Per fare da contrappeso e bilanciare l’influenza dei Paesi cosiddetti virtuosi, sarebbe utile intanto ricostituire e rinsaldare quell’alleanza denominata EuroMed, fra i sette Paesi europei del Mediterraneo (Francia, Italia, Spagna, Grecia, Malta, Cipro e Portogallo, quest’ultimo considerato parte integrante anche se non affaccia direttamente sul “Mare nostrum”). Per storia, cultura e tradizione, questo è il “nocciolo duro” del Vecchio Continente: quella “culla della civiltà” in cui certamente non sono stati allevati gli “hooligans” olandesi del Feyenoord che qualche anno fa, in preda ai fumi della birra, sfregiarono la “Barcaccia” del Bernini a Roma, in occasione di una partita di calcio pareggiata dalla squadra di Rotterdam contro quella giallorossa. Basterebbe che il vertice di EuroMed si riunisse periodicamente a turno in uno dei sette Paesi, per concordare una linea comune imprimendo a questo organismo maggior peso e identità.
Al di là delle diffidenze, dei contrasti e delle polemiche, rimane tuttavia l’obbligo primario di spendere proficuamente i fondi europei, più e meglio di come l’Italia abbia fatto finora, sottoponendo i piani nazionali all’approvazione del Consiglio a maggioranza qualificata e non più all’unanimità. Sono le stesse clausole del Recovery Fund a indicare già le direttrici principali da rispettare: oltre alla ristrutturazione del sistema sanitario, la svolta “green” e la rivoluzione digitale. Chi accetta un tale fiume di denaro, deve accettare anche le condizioni stabilite nel testo intitolato non a caso “Next generation”.

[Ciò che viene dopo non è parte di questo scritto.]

Lemma db_put_ok id b w r w1 :
  db_put env id b w = (Ok r, w1) ->
  db w !! id = None
  /\ r = S (requests w)
  /\ requests w1 = S (requests w)
  /\ db w1 = <[id := mkStored r b []]> (db w).
Proof.
  unfold db_put, request.
  destruct (faultAt env (requests w)); [discriminate|].
  cbn [db next_request].
  destruct (db w !! id) eqn:Hlk; [discriminate|].
  intros H. inversion H; subst. cbn. auto.
Qed.

Lemma db_put_throw id b w e w2 :
  db_put env id b w = (Throw e, w2) ->
  db w2 = db w /\ requests w2 = S (requests w).
Proof.
  unfold db_put, request.
  destruct (faultAt env (requests w)).
  - intros H. inversion H; subst. cbn. auto.
  - cbn [db next_request].
    destruct (db w !! id) eqn:Hlk; [|discriminate].
    intros H. inversion H; subst. cbn. auto.
Qed.

Lemma db_remove_matching id r b w :
  faultAt env (requests w) = None ->
  db w !! id = Some (mkStored r b []) ->
  exists w3, db_remove env id r w = (Ok tt, w3) /\ db w3 = delete id (db w).
Proof.
  intros Hf Hlk. unfold db_remove, request. rewrite Hf.
  cbn [db next_request]. rewrite Hlk. cbn [rev].
  rewrite Nat.eqb_refl. eexists. split; reflexivity.
Qed.

Lemma db_remove_result id r w :
  exists res w3, db_remove env id r w = (res, w3).
Proof. destruct (db_remove env id r w) as [res w3]. eauto. Qed.

End Creation.

(** C2 (as amended).  In the attempt of a create call in which the Card
    document is written and the write of the paired Progress document then
    fails, the operation rejects.  When the request to remove the Card
    document is not itself failed by the environment, the Card document is
    gone afterwards -- the database holds what it held before the attempt --
    and the error surfaced is the one of the Progress write. *)
Theorem tryPutNewCard_rolls_back
    (env : Pouch.Env) (fuel : nat) (card : Pouch.CardRecord)
    (progress : Pouch.ProgressRecord) (id : string)
    (w w1 w2 : CardStore.Store) (r : nat) (err : Pouch.PouchError) :
  CardStore.db_put env (String.append CardStore.CARD_PREFIX id)
    (Pouch.BCard card) w = (Pouch.Ok r, w1) ->
  CardStore.db_put env (String.append CardStore.PROGRESS_PREFIX id)
    (Pouch.BProgress progress) w1 = (Pouch.Throw err, w2) ->
  (exists e w3,
     CardStore.tryPutNewCard env (S fuel) card progress id w = (Pouch.Throw e, w3))
  /\ (Pouch.faultAt env (CardStore.requests w2) = None ->
      exists w3,
        CardStore.tryPutNewCard env (S fuel) card progress id w
        = (Pouch.Throw err, w3)
        /\ CardStore.db w3 !! String.append CardStore.CARD_PREFIX id = None
        /\ CardStore.db w3 = CardStore.db w).
Proof.
  intros Hcard Hprogress.
  assert (Hrun :
    CardStore.tryPutNewCard env (S fuel) card progress id w
    = match CardStore.db_remove env
              (String.append CardStore.CARD_PREFIX id) r w2 with
      | (Pouch.Ok _, w3) => (Pouch.Throw err, w3)
      | (Pouch.Throw e, w3) => (Pouch.Throw e, w3)
      end).
  { cbn [CardStore.tryPutNewCard]. rewrite Hcard.
    unfold CardStore.try_catch, CardStore.bind at 1. rewrite Hprogress.
    unfold CardStore.bind, CardStore.throw.
    destruct (CardStore.db_remove env _ r w2) as [[[]|e] w3]; reflexivity. }
  split.
  - rewrite Hrun.
    destruct (CardStore.db_remove env _ r w2) as [[[]|e] w3]; eauto.
  - intros Hnofault.
    apply db_put_ok in Hcard as (Hfree & -> & Hreq1 & Hdb1).
    apply db_put_throw in Hprogress as (Hdb2 & Hreq2).
    destruct (db_remove_matching env (String.append CardStore.CARD_PREFIX id)
                (S (CardStore.requests w)) (Pouch.BCard card) w2 Hnofault)
      as (w3 & Hrm & Hdb3).
    { rewrite Hdb2, Hdb1. apply lookup_insert_eq. }
    exists w3. rewrite Hrun, Hrm.
    split; [reflexivity|].
    rewrite Hdb3, Hdb2, Hdb1.
    split; [apply lookup_delete_eq|].
    rewrite delete_insert_eq. now apply delete_id.
Qed.

Lemma tryPutNewCard_rolls_back_witness :
  exists w3,
    CardStore.tryPutNewCard env_progress_fails 1 card_QA progress_new
      "363z4we8007" empty_store = (Pouch.Throw quota_error, w3)
    /\ CardStore.db w3 !! "card-363z4we8007"%string = None
    /\ CardStore.db w3 = CardStore.db empty_store.
Proof.
  pose (w1 := snd (CardStore.db_put env_progress_fails "card-363z4we8007"
                     (Pouch.BCard card_QA) empty_store)).
  pose (w2 := snd (CardStore.db_put env_progress_fails "progress-363z4we8007"
                     (Pouch.BProgress progress_new) w1)).
  apply (proj2 (tryPutNewCard_rolls_back env_progress_fails 0 card_QA
                  progress_new "363z4we8007" empty_store w1 w2 1 quota_error
                  ltac:(vm_compute; reflexivity) ltac:(vm_compute; reflexivity))).
  vm_compute. reflexivity.
Defined.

L’obiettivo strategico, dunque, è quello di far ripartire il Paese per preparare un futuro migliore alle prossime generazioni, cambiando volto all’Italia. Si tratta, in concreto, di ridurre l’inquinamento atmosferico; di ammodernare le infrastrutture e il sistema produttivo all’insegna della sostenibilità; di realizzare una rete nazionale a banda larga per Internet ultra-veloce; di rinnovare la pubblica amministrazione; di sviluppare le energie alternative; di curare il dissesto idrogeologico. E magari di risanare finalmente l’ex Ilva di Taranto per trasformarla nella più grande acciaieria “pulita” d’Europa o di ristrutturare la rete autostradale, troppo a lungo trascurata da una gestione privata che s’è preoccupata più di aumentare i pedaggi e fare profitti che di fare manutenzione ai ponti, ai viadotti e alle gallerie.